--- START ---

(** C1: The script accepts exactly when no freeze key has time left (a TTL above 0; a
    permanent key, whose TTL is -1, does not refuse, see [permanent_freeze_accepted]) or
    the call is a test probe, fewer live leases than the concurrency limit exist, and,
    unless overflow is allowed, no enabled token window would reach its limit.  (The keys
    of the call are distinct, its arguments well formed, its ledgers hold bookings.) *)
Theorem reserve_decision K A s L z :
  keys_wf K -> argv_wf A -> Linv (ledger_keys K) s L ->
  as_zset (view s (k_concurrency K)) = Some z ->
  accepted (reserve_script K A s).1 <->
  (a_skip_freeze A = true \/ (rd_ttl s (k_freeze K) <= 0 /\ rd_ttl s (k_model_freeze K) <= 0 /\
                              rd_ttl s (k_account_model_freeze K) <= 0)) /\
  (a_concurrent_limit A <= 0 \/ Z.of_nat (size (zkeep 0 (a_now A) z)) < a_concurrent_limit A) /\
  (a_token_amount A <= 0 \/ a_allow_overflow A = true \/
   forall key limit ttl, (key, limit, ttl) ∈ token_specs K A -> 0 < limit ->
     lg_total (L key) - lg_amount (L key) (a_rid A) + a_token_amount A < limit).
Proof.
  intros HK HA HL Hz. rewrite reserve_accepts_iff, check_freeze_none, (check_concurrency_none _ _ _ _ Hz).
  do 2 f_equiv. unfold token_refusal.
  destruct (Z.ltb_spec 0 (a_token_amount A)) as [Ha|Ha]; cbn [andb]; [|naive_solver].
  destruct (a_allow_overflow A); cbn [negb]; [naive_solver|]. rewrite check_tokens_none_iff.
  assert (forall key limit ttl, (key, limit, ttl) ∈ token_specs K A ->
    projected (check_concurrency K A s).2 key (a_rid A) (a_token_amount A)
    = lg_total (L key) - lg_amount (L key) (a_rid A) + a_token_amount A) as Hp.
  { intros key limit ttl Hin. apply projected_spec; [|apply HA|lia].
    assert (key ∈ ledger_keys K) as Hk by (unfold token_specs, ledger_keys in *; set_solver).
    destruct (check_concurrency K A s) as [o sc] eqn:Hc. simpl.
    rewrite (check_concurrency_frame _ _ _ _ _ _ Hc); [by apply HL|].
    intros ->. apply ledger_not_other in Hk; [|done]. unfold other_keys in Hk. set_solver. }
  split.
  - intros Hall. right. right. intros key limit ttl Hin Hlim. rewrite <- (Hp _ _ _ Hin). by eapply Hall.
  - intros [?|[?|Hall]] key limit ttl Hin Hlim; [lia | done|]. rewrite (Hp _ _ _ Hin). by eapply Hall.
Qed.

--- END ---
--- START ---

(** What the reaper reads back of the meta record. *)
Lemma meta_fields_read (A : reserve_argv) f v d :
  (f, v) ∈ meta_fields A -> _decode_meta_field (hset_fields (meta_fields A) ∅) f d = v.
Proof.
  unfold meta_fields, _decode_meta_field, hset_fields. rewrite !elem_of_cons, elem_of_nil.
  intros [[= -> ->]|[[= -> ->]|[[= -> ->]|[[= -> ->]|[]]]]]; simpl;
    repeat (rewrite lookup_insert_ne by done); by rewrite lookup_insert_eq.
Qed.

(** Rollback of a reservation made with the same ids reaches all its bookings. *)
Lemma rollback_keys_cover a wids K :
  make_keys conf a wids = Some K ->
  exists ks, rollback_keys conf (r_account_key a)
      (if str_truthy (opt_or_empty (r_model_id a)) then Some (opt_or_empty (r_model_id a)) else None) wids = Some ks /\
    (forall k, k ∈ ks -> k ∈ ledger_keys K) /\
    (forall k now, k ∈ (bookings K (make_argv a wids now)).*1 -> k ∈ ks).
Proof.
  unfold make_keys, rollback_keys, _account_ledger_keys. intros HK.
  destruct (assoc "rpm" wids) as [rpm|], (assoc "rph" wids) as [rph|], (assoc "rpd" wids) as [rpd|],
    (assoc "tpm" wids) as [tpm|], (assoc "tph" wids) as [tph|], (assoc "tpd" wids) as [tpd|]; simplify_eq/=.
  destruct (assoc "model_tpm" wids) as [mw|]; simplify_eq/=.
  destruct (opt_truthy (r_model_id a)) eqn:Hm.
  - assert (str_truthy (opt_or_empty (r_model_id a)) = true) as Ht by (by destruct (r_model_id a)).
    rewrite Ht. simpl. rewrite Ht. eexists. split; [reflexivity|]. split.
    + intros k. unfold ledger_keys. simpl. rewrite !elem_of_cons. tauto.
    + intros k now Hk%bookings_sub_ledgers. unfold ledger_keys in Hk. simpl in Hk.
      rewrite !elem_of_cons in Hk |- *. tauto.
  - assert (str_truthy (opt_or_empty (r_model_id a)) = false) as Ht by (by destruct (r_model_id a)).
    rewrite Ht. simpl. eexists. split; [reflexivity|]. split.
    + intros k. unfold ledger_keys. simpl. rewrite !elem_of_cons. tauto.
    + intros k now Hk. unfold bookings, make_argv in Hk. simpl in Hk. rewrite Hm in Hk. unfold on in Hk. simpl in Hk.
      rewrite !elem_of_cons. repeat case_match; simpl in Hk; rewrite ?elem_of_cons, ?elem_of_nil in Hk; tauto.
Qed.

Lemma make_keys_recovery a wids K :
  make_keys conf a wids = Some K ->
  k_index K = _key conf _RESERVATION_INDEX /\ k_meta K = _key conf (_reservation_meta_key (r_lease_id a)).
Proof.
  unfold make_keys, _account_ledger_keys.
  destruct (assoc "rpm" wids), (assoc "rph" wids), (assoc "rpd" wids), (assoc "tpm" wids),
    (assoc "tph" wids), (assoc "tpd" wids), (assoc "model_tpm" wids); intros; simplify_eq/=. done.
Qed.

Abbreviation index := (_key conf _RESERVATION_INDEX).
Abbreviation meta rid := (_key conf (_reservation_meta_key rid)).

--- END ---

Going back to the entries above, set down exactly the lines that begin at the one with "(f, v) ∈ meta_fields" and end at the one with "rewrite Ht. simpl. rewrite", both included, and nothing else.

» RESPONSE FOR THIS EXERCISE:
  (f, v) ∈ meta_fields A -> _decode_meta_field (hset_fields (meta_fields A) ∅) f d = v.
Proof.
  unfold meta_fields, _decode_meta_field, hset_fields. rewrite !elem_of_cons, elem_of_nil.
  intros [[= -> ->]|[[= -> ->]|[[= -> ->]|[[= -> ->]|[]]]]]; simpl;
    repeat (rewrite lookup_insert_ne by done); by rewrite lookup_insert_eq.
Qed.

(** Rollback of a reservation made with the same ids reaches all its bookings. *)
Lemma rollback_keys_cover a wids K :
  make_keys conf a wids = Some K ->
  exists ks, rollback_keys conf (r_account_key a)
      (if str_truthy (opt_or_empty (r_model_id a)) then Some (opt_or_empty (r_model_id a)) else None) wids = Some ks /\
    (forall k, k ∈ ks -> k ∈ ledger_keys K) /\
    (forall k now, k ∈ (bookings K (make_argv a wids now)).*1 -> k ∈ ks).
Proof.
  unfold make_keys, rollback_keys, _account_ledger_keys. intros HK.
  destruct (assoc "rpm" wids) as [rpm|], (assoc "rph" wids) as [rph|], (assoc "rpd" wids) as [rpd|],
    (assoc "tpm" wids) as [tpm|], (assoc "tph" wids) as [tph|], (assoc "tpd" wids) as [tpd|]; simplify_eq/=.
  destruct (assoc "model_tpm" wids) as [mw|]; simplify_eq/=.
  destruct (opt_truthy (r_model_id a)) eqn:Hm.
  - assert (str_truthy (opt_or_empty (r_model_id a)) = true) as Ht by (by destruct (r_model_id a)).
    rewrite Ht. simpl. rewrite Ht. eexists. split; [reflexivity|]. split.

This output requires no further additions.